Thursday 07th, September 2017 / 12:00
By Paul Rodgers

CALGARY – Year four of one of Calgary’s most unique events is fast approaching and once again it has evolved and built upon its previous years to become something even more grand and wondrous.

Circle the Wagons and BassBus founder Baran Faber spoke with BeatRoute in a rare free window of time amidst an extraordinary hectic schedule. Faber recently returned from Bass Coast Festival where the BassBus team is responsible for building the Pirate Radio stage. No easy feat, especially when you’ve got CTW right around the corner.

“It’s absolutely insane. I don’t think I could put it into words what I go through,” says Faber, who says he’s been working 18 hour days since he’s been back in Calgary. He said at Bass Coast this year he had to develop and structure a strong leadership team to step up and make sure the crew was meeting deadlines and having the vision that he normally has to ensure that the job was done, while he was working from a mobile office on the bus itself, getting the pieces together for CTW.

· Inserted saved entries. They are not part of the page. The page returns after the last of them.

Lemma log_row_only_for_answered_question_witness :
  In (SheetsAppend "A1" ["2024-01-08T07:46:40.000Z"; "unknown";
                         "Where is the handbook?"])
     (trace_of (with_logging sample_world (Resolved (Some ""))
                  (fun _ => Rejected (mkError "quota exceeded")))
               sample_gemini_request).
Proof.
  apply log_row_only_for_answered_question.
  split; [repeat split |].
  split; [exists ("x" ++ context_delimiter ++ "y"), "answer"; split; reflexivity |].
  split; [exists (Some ""); split; reflexivity | reflexivity].
Defined.

(** X7.  Every outbound call of a request belongs to the flow its [type]
    selects: drive calls, the identity lookup and the sheet append are made
    for "gemini" only, the sheet read for "report" only, the token exchange
    for "token" only, and the model is asked for "gemini" or "report" only. *)
Theorem calls_belong_to_flow (w : World) (req : Request) (ev : Event) :
  In ev (trace_of w req) -> event_of_flow req ev.
Proof.
  unfold trace_of.
  destruct (request_classes w req) as [Hreq | [Hreq | [Hreq | [msg H400]]]].
  - rewrite (ask_gemini w Hreq). destruct Hreq as (Ht & _ & _).
    assert (Hctx : In ev (trace (gemini_context w)) -> event_of_flow req ev).
    { intros Hin. apply gemini_context_drive_or_console in Hin.
      destruct ev; try discriminate Hin; simpl; auto. }
    assert (Hlog : In ev (trace (log_question w (prompt req))) ->
                   event_of_flow req ev).
    { rewrite log_question_trace.
      destruct (userinfo_get w) as [email | e]; cbv zeta.
      - intros [<- | [<- | Hin]]; simpl; auto.
        destruct (sheets_values_append w _); [contradiction |].
        destruct Hin as [<- | []]. exact I.
      - intros [<- | [<- | []]]; simpl; auto. }
    destruct (settled (gemini_context w)) as [context | e]; cbv zeta.
    + destruct (model_generateContent w _) as [answer | e]; cbn [fst];
        intros Hin; apply in_app_or in Hin; destruct Hin as [Hin | Hin]; auto.
      * destruct Hin as [<- | Hin]; [left; exact Ht | auto].
      * destruct Hin as [<- | [<- | []]]; [left; exact Ht | exact I].
    + cbn [fst]. intros Hin. apply in_app_or in Hin.
      destruct Hin as [Hin | [<- | []]]; [auto | exact I].
  - rewrite (ask_report w Hreq). destruct Hreq as (Ht & _).
    destruct (sheets_values_get w) as [[rows |] | e].
    + destruct (length rows <=? 1)%nat; [intros [<- | []]; exact Ht |].
      destruct (recentQuestions w rows) as [| q recent];
        [intros [<- | []]; exact Ht |].
      cbv zeta. destruct (model_generateContent w _); cbn [fst].
      * intros [<- | [<- | []]]; [exact Ht | right; exact Ht].
      * intros [<- | [<- | [<- | []]]]; [exact Ht | right; exact Ht | exact I].
    + intros [<- | []]; exact Ht.
    + intros [<- | [<- | []]]; [exact Ht | exact I].
  - rewrite (ask_token w Hreq). destruct Hreq as (Ht & _).
    destruct (oauth_getToken w (code req)).
    + intros [<- | []]; exact Ht.
    + intros [<- | [<- | []]]; [exact Ht | exact I].
  - rewrite H400. intros [].
Qed.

“I had to really kind of learn how to delegate and just make sure that I cover all bases while all of this stuff was going on. That being said there’s no easy way to do it, it’s just a shit-ton of hard work. I believe in, it I love it, I love seeing it come to life and that’s what it takes to make it happen.”

This year Faber has really pulled out all the stops to make this event even more sensational than years past. In addition to the beautiful new site at Currie, there are 30 new vendors, up from seven or eight last year. There is a 30 foot inflatable climbing wall that actually requires belaying, as well as 90 foot inflatable obstacle course, the largest you can get in Canada. The line up has also been carefully curated, with electronic acts and bands interspersed throughout, to give the diverse crowd a taste of both worlds and a well-rounded festival experience.

“Over time it develops and we see what people like and new areas to focus on and highlight and increase,” explains Faber.

He says that while sometimes the workload seems like almost too much to handle, getting to stand back and take in his work when it’s finally complete and the crowds are enjoying it reminds him why he does it and “sends shivers up [his] spine.”

“That is the payment for me because it’s definitely not monetary — it’s out of pure passion and the love for it. And if it got to the point where I was just working the entire festival and didn’t actually get to experience the festival I’d come out of it and be like, ‘okay why did I do that?’ So I always make sure I refuel my tank by taking it all in as much as I can.”